There is also no reason to be concerned that scientific discoveries will relegate God to a secondary role. Closing “science gaps” almost always has the opposite effect. Science is an hydra-headed creature; with every “science gap” that is closed, two more rise up to replace the one that is bridged.
Plausibly, Carter suggests that “the biggest science gap in biology remains the origin of life.”
As physicist David Snoke notes, no one today has an adequate explanation for how this highly complicated molecule arose out of nowhere. Also, we do not have an adequate explanation within chemical evolutionary theory for the appearance of the mechanism that gives us a readout of the information, or for the appearance of methods that replicate information with out error, or for the appearance of the delicate balance of repair and maintenance of the molecular systems that use the information stored in DNA.

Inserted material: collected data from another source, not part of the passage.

(** C1.  Code against claim at the logits [0; 0] with the targets
    [1; 0]: [forward] with the default [reduction='sum'] multiplies every
    weight by the cross-entropy summed over the whole tensor and returns
    [ln 2 / 4], while the mean of the focal loss of the cited paper,
    [alpha_t * (1 - p_t)^gamma * ce_t] with the cross-entropy of the
    element, is [ln 2 / 8]. *)
Theorem FocalLoss_forward_default_sums_cross_entropy :
  Torch.Ok (ln 2 / 4)
  = FocalLoss.forward FocalLoss.default [0; 0] [1; 0] /\
  FocalLoss.paper_mean (FocalLoss.alpha FocalLoss.default)
    (FocalLoss.gamma FocalLoss.default) [0; 0] [1; 0] = ln 2 / 8 /\
  ln 2 / 4 <> ln 2 / 8.
Proof.
  pose proof ln_2_pos as Hln.
  split; [|split].
  - rewrite FocalLoss_forward_sum by reflexivity.
    f_equal. unfold FocalLoss.weight. simpl.
    unfold Torch.sum. simpl.
    destruct (Req_dec_T 1 1) as [_|Hne]; [|lra].
    destruct (Req_dec_T 0 1) as [Heq|_]; [lra|].
    rewrite bce_with_logits_1, bce_with_logits_0, sigmoid_0.
    replace (1 - / 2) with (/ 2) by lra.
    rewrite ln_half. lra.
  - unfold FocalLoss.paper_mean, FocalLoss.paper_elem,
      FocalLoss.paper_alpha_t, FocalLoss.paper_p_t, Torch.mean, Torch.sum.
    simpl.
    destruct (Req_dec_T 1 1) as [_|Hne]; [|lra].
    destruct (Req_dec_T 0 1) as [Heq|_]; [lra|].
    rewrite bce_with_logits_1, bce_with_logits_0, sigmoid_0.
    replace (1 - / 2) with (/ 2) by lra.
    rewrite ln_half. lra.
  - lra.
Qed.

God does not appear periodically in nature only to disappear again. He does not come upon the scene at special crises to fill in the “gaps” in our knowledge, nor is he absent from the scene in the intervals. The God of Christianity is not a mere “god of the gaps” but is the ever present, always working, Creator, Sustainer, and Redeemer of all creation. The only real gaps that need to be filled are the knowledge gaps that exist between our ears.
This approach strikes me as wise for a number of reasons.
- It acknowledges that there are very significant holes in our understanding of the world in which we live, but it refuses to confine God to those gaps in our understanding.
- It eschews materialism without squelching our scientific curiosity about how God has done his amazing work in creation and providence.
- It prompts us to be open to the possibility that God may do miracles, acts of unusual providence which we tend to call “supernatural,” while not forgetting that the way things usually work in the world is God’s doing as well.
- It infuses the natural with the supernatural, creation with its Creator, so that we glorify God not only because he makes the inexplicable aspects of the world amazing rather than frightening, but also because we find his regular sustenance of the order we perceive in the world to be a cause of continual amazement. We look at what we know as well as what we do not know, and we sing “How great thou art!”